You know yours and I know mine.

kitchen-teapot

Jake Owen and I emptied the dishwasher last night.

Yes, that is how I spend Friday nights at 25 – emptying my dishwasher and dancing to the beat of a song called Beachin’.

That’s how I measure my happiness – whether or not my Friday nights are spent dancing in the kitchen. Maybe it’s something in my bones, maybe it’s the way people used to dance around the fire while their food cooked, but something about my kitchen and a good feeling makes me want to dance and sing and laugh until the corners of my eyes hurt from squinting.

We all have that measurement. The one that, no matter what else is going on around us or in our heads, tells us everything we need to know about our own happiness. For you, maybe it’s whether or not you walk out of Target with a cart full of cleaning supplies and trash bags or a cart full of crop tops and cutoff jeans. Or maybe it’s whether or not you made it out for that weekly run at the hiking trails. Or the number of showers per day you averaged last week.

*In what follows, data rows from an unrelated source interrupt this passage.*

(** * A shallow embedding of the powerwall Fleet API client

    The client of [client.go] and the endpoint layer of [api.go], with the
    custom JSON codecs of the types file, are embedded as functions over an
    explicit client state and an explicit world (clock, HTTP log, scripted
    replies).  The parts of Go's standard library the code calls are modelled
    in modules of their own ([GoInt], [time], [fmt], [strings], [json]). *)

From Stdlib Require Import ZArith String Ascii List Lia Bool SpecFloat.
From stdpp Require Import base option list gmap strings.

Local Open Scope string_scope.
Local Open Scope Z_scope.

(** ** Machine integers *)

Module GoInt.

(** Two's complement wrap-around of a 64-bit signed result ([int], [int64]
    and [time.Duration] on the 64-bit platforms Go targets). *)
Definition wrap64 (z : Z) : Z := (z + 2 ^ 63) mod 2 ^ 64 - 2 ^ 63.

Definition MinInt64 : Z := - 2 ^ 63.
Definition MaxInt64 : Z := 2 ^ 63 - 1.

Definition in_int64 (z : Z) : Prop := MinInt64 <= z <= MaxInt64.

Definition in_int64b (z : Z) : bool := (MinInt64 <=? z) && (z <=? MaxInt64).

Lemma wrap64_id (z : Z) : in_int64 z -> wrap64 z = z.
Proof.
  unfold in_int64, MinInt64, MaxInt64, wrap64. intros H.
  rewrite Z.mod_small; lia.
Qed.

Lemma wrap64_range (z : Z) : in_int64 (wrap64 z).
Proof.
  unfold in_int64, MinInt64, MaxInt64, wrap64.
  pose proof (Z.mod_pos_bound (z + 2 ^ 63) (2 ^ 64)). lia.
Qed.

Lemma in_int64b_spec (z : Z) : in_int64b z = true <-> in_int64 z.
Proof. unfold in_int64b, in_int64. rewrite andb_true_iff, !Z.leb_le. tauto. Qed.

End GoInt.

(** ** Decimal digits *)

Module Decimal.

Definition code (c : ascii) : Z := Z.of_N (N_of_ascii c).

Definition isDigit (c : ascii) : bool := (48 <=? code c) && (code c <=? 57).

Definition digitChar (d : Z) : ascii := ascii_of_N (Z.to_N (48 + d)).

(** The digit loop of [fmt]'s [%d] and of [time.fmtInt]: the decimal digits
    of [v > 0] are written in front of [tail], least significant first. *)
Fixpoint fmtDigits (fuel : nat) (v : Z) (tail : string) : string :=
  match fuel with
  | O => tail
  | S fuel' =>
      if v <=? 0 then tail
      else fmtDigits fuel' (v / 10) (String (digitChar (v mod 10)) tail)
  end.

(** Decimal digits of an unsigned 64-bit value in front of [tail]
    (20 digits at most). *)
Definition fmtUint (v : Z) (tail : string) : string :=
  if v =? 0 then String "0" tail else fmtDigits 20 v tail.

End Decimal.

(** ** Floating point values, as IEEE 754 binary floats *)

Module float.

(** [float64] and [float32] values: binary floats of precision 53 and 24. *)
Definition float64 : Type := spec_float.
Definition float32 : Type := spec_float.

Definition zero : spec_float := S754_zero false.

(** The conversion [float32(x)] of a [float64]: rounding to nearest even. *)
Definition float32_of_float64 (x : float64) : float32 :=
  match x with
  | S754_finite s m e => binary_round 24 128 s m e
  | _ => x
  end.

(** The conversion [float32(n)] of an integer. *)
Definition float32_of_int (n : Z) : float32 := binary_normalize 24 128 n 0 false.

(** [x / y] on [float32]. *)
Definition div32 (x y : float32) : float32 := SFdiv 24 128 x y.

(** The conversion [float64(n)] of an unsigned integer, and the product
    and quotient of two [float64], all rounding to nearest even. *)
Definition float64_of_uint64 (n : Z) : float64 := binary_normalize 53 1024 n 0 false.
Definition mul64 (x y : float64) : float64 := SFmul 53 1024 x y.
Definition div64 (x y : float64) : float64 := SFdiv 53 1024 x y.

(** The conversion [uint64(x)] of a [float64]: the fraction is discarded.
    Outside the range of uint64 Go leaves the result to the implementation;
    here a larger value is reduced modulo 2^64, and a negative value, an
    infinity or a NaN gives 0. *)
Definition uint64_of_float64 (x : float64) : Z :=
  match x with
  | S754_finite false m e =>
      match e with
      | Zneg p => Zpos m / 2 ^ Zpos p
      | _ => (Zpos m * 2 ^ e) mod 2 ^ 64
      end
  | _ => 0
  end.

End float.

(** ** Package time: instants and durations *)

Module time.

(** A [time.Duration] is an int64 count of nanoseconds. *)
Definition Duration : Type := Z.

(** A [time.Time] is an instant; it is kept as its (unbounded) count of
    nanoseconds since the Unix epoch. *)
Definition Time : Type := Z.

Definition Nanosecond : Duration := 1.
Definition Microsecond : Duration := 1000 * Nanosecond.
Definition Millisecond : Duration := 1000 * Microsecond.
Definition Second : Duration := 1000 * Millisecond.
Definition Minute : Duration := 60 * Second.
Definition Hour : Duration := 60 * Minute.

(** [a * b] and [a - b] on durations: int64 arithmetic. *)
Definition mul (a b : Duration) : Duration := GoInt.wrap64 (a * b).
Definition sub (a b : Duration) : Duration := GoInt.wrap64 (a - b).

(** The zero [Time] (January 1, year 1, 00:00 UTC), the value of a
    [time.Time] field that was never assigned. *)
Definition zeroTime : Time := - 62135596800 * Second.

(** [t.Add(d)]. *)
Definition Add (t : Time) (d : Duration) : Time := t + d.

(** [t.Sub(u)]: the difference, saturated to the range of a [Duration]. *)
Definition Sub (t u : Time) : Duration :=
  Z.max GoInt.MinInt64 (Z.min GoInt.MaxInt64 (t - u)).

(** [t.After(u)]: [t] is strictly later than [u]. *)
Definition After (t u : Time) : bool := u <? t.

(** *** [Duration.String] *)

(** The loop of [fmtFrac]: [prec] digits of [v], least significant first,
    are written in front of [tail] once a non-zero digit has been seen
    (trailing zeros are omitted). *)
Fixpoint fmtFracLoop (prec : nat) (v : Z) (print : bool) (tail : string)
  : string * Z * bool :=
  match prec with
  | O => (tail, v, print)
  | S prec' =>
      let digit := v mod 10 in
      let print := print || negb (digit =? 0) in
      fmtFracLoop prec' (v / 10) print
        (if print then String (Decimal.digitChar digit) tail else tail)
  end.

(** [fmtFrac(buf, v, prec)]: the fraction of [v / 10^prec] in front of
    [tail] (the decimal point too, unless the fraction is 0), and
    [v / 10^prec]. *)
Definition fmtFrac (tail : string) (v : Z) (prec : nat) : string * Z :=
  let '(w, v', print) := fmtFracLoop prec v false tail in
  (if print then String "." w else w, v').

(** [fmtInt(buf, v)]: the decimal digits of [v] in front of [tail]. *)
Definition fmtInt (tail : string) (v : Z) : string := Decimal.fmtUint v tail.

(** The unit of microseconds as [Duration_String] writes it: U+00B5 and [s]. *)
Definition microSign : string := String "194" (String "181" "s").

(** The unit of microseconds with the Greek letter mu, U+03BC. *)
Definition greekMu : string := String "206" (String "188" "s").

(** [d.String()]: [u] is the magnitude [uint64(d)], negated for [d < 0]. *)
Definition Duration_String (d : Duration) : string :=
  let u := Z.abs d in
  let neg := d <? 0 in
  let w :=
    if u <? Second then
      if u =? 0 then "0s"
      else
        let '(unitName, prec) :=
          if u <? Microsecond then ("ns", 0%nat)
          else if u <? Millisecond then (microSign, 3%nat)
          else ("ms", 6%nat) in
        let '(w, u') := fmtFrac unitName u prec in
        fmtInt w u'
    else
      let '(w, u1) := fmtFrac "s" u 9 in
      let w := fmtInt w (u1 mod 60) in
      let u2 := u1 / 60 in
      if 0 <? u2 then
        let w := fmtInt (String "m" w) (u2 mod 60) in
        let u3 := u2 / 60 in
        if 0 <? u3 then fmtInt (String "h" w) u3 else w
      else w in
  if neg then String "-" w else w.

(** *** [ParseDuration] *)

(** [leadingInt]: the leading digits as a uint64, with the remainder; an
    overflow past [1<<63] is an error ([None]). *)
Fixpoint leadingIntLoop (x : Z) (s : string) : option (Z * string) :=
  match s with
  | EmptyString => Some (x, s)
  | String c s' =>
      if negb (Decimal.isDigit c) then Some (x, s)
      else if 2 ^ 63 / 10 <? x then None
      else
        let x' := x * 10 + (Decimal.code c - 48) in
        if 2 ^ 63 <? x' then None else leadingIntLoop x' s'
  end.

Definition leadingInt (s : string) : option (Z * string) := leadingIntLoop 0 s.

(** [leadingFraction]: the leading digits as a uint64 with the power of ten
    that scales them; digits past an overflow are skipped. *)
Fixpoint leadingFractionLoop (x scale : Z) (overflow : bool) (s : string)
  : Z * Z * string :=
  match s with
  | EmptyString => (x, scale, s)
  | String c s' =>
      if negb (Decimal.isDigit c) then (x, scale, s)
      else if overflow then leadingFractionLoop x scale overflow s'
      else if (2 ^ 63 - 1) / 10 <? x then leadingFractionLoop x scale true s'
      else
        let y := x * 10 + (Decimal.code c - 48) in
        if 2 ^ 63 <? y then leadingFractionLoop x scale true s'
        else leadingFractionLoop y (scale * 10) false s'
  end.

Definition leadingFraction (s : string) : Z * Z * string :=
  leadingFractionLoop 0 1 false s.

(** The unit: everything up to the next digit or period. *)
Fixpoint spanUnit (s : string) : string * string :=
  match s with
  | EmptyString => (EmptyString, EmptyString)
  | String c s' =>
      if (Decimal.code c =? 46) || Decimal.isDigit c then (EmptyString, s)
      else let '(u, rest) := spanUnit s' in (String c u, rest)
  end.

Definition unitMap : gmap string Z :=
  {[ "ns" := Nanosecond;
     "us" := Microsecond;
     microSign := Microsecond;
     greekMu := Microsecond;
     "ms" := Millisecond;
     "s" := Second;
     "m" := Minute;
     "h" := Hour ]}.

(** The nanoseconds of the fraction [f / scale] of a [unit]:
    [uint64(float64(f) * (float64(unit) / scale))], in float64 as in Go.
    ([scale] is a float64 there, a power of ten of at most 19 digits and so
    held exactly; it is kept as an integer and converted here.) *)
Definition fractionOf (f unit scale : Z) : Z :=
  float.uint64_of_float64
    (float.mul64 (float.float64_of_uint64 f)
       (float.div64 (float.float64_of_uint64 unit) (float.float64_of_uint64 scale))).

Definition invalidDuration : string := "time: invalid duration".

(** One pass of the loop body of [ParseDuration] on a non-empty [s]:
    a number, an optional fraction, a unit; the total so far is [d]. *)
Definition parseSegment (s : string) (d : Z) : string + (string * Z) :=
  match s with
  | EmptyString => inl invalidDuration
  | String c _ =>
      if negb ((Decimal.code c =? 46) || Decimal.isDigit c) then inl invalidDuration
      else
        match leadingInt s with
        | None => inl invalidDuration
        | Some (v, s1) =>
            let pre := negb (String.length s =? String.length s1)%nat in
            let '(f, scale, s2, post) :=
              match s1 with
              | String dot s1' =>
                  if Decimal.code dot =? 46 then
                    let '(f, scale, s2) := leadingFraction s1' in
                    (f, scale, s2, negb (String.length s1' =? String.length s2)%nat)
                  else (0, 1, s1, false)
              | EmptyString => (0, 1, s1, false)
              end in
            if negb pre && negb post then inl invalidDuration
            else
              let '(u, s3) := spanUnit s2 in
              match u with
              | EmptyString => inl "time: missing unit in duration"
              | _ =>
                  match unitMap !! u with
                  | None => inl "time: unknown unit in duration"
                  | Some unit =>
                      if 2 ^ 63 / unit <? v then inl invalidDuration
                      else
                        let v := v * unit in
                        let v := if 0 <? f then v + fractionOf f unit scale else v in
                        if (0 <? f) && (2 ^ 63 <? v) then inl invalidDuration
                        else
                          let d := (d + v) mod 2 ^ 64 in
                          if 2 ^ 63 <? d then inl invalidDuration
                          else inr (s3, d)
                  end
              end
        end
  end.

(** The loop [for s != ""]; every pass consumes at least the unit, so the
    length of the input bounds the number of passes. *)
Fixpoint parseSegments (fuel : nat) (s : string) (d : Z) : string + Z :=
  match s with
  | EmptyString => inr d
  | _ =>
      match fuel with
      | O => inl invalidDuration
      | S fuel' =>
          match parseSegment s d with
          | inl msg => inl msg
          | inr (s', d') => parseSegments fuel' s' d'
          end
      end
  end.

You know yours and I know mine, and it’s dancing barefoot in the kitchen, getting lost in the music.

I avoided my kitchen for years. Food was my enemy. Because all I wanted was to shrink small and away, back into some corner of the Earth, dancing in the kitchen just didn’t give me joy back then.

Yesterday, though, I walked around feeling the way you do after a boy kisses you goodnight for the first time, in the glow of the buzzing lights outside his house, with the clock itching to strike eleven.

Alive, they call it.

For months, I wrung myself dry with too much work and anxiety and stress. In the last few weeks, I have felt myself budding with more energy and hope and love and patience.

So Friday morning, the culmination of all that cleansing, the walking away from too many things that pulled me down, rose to the surface of me. It bubbled up and out.

And I started thinking about how if you had asked me, six months ago, whether all this was gonna be okay, I would’ve told you no, probably not, not for years. I felt stuck, drowned, waterlogged.

And now, taking life, like a toy, into my hands and twisting it back into position, I feel like breathing, and swimming, and floating.

That’s when my best friend’s text comes in.

“I feel like it’s a ‘you’ thing,” she writes.

She’s known me 12 years, so finding a ‘you’ thing in her days isn’t hard; I find ‘you’ things all the time.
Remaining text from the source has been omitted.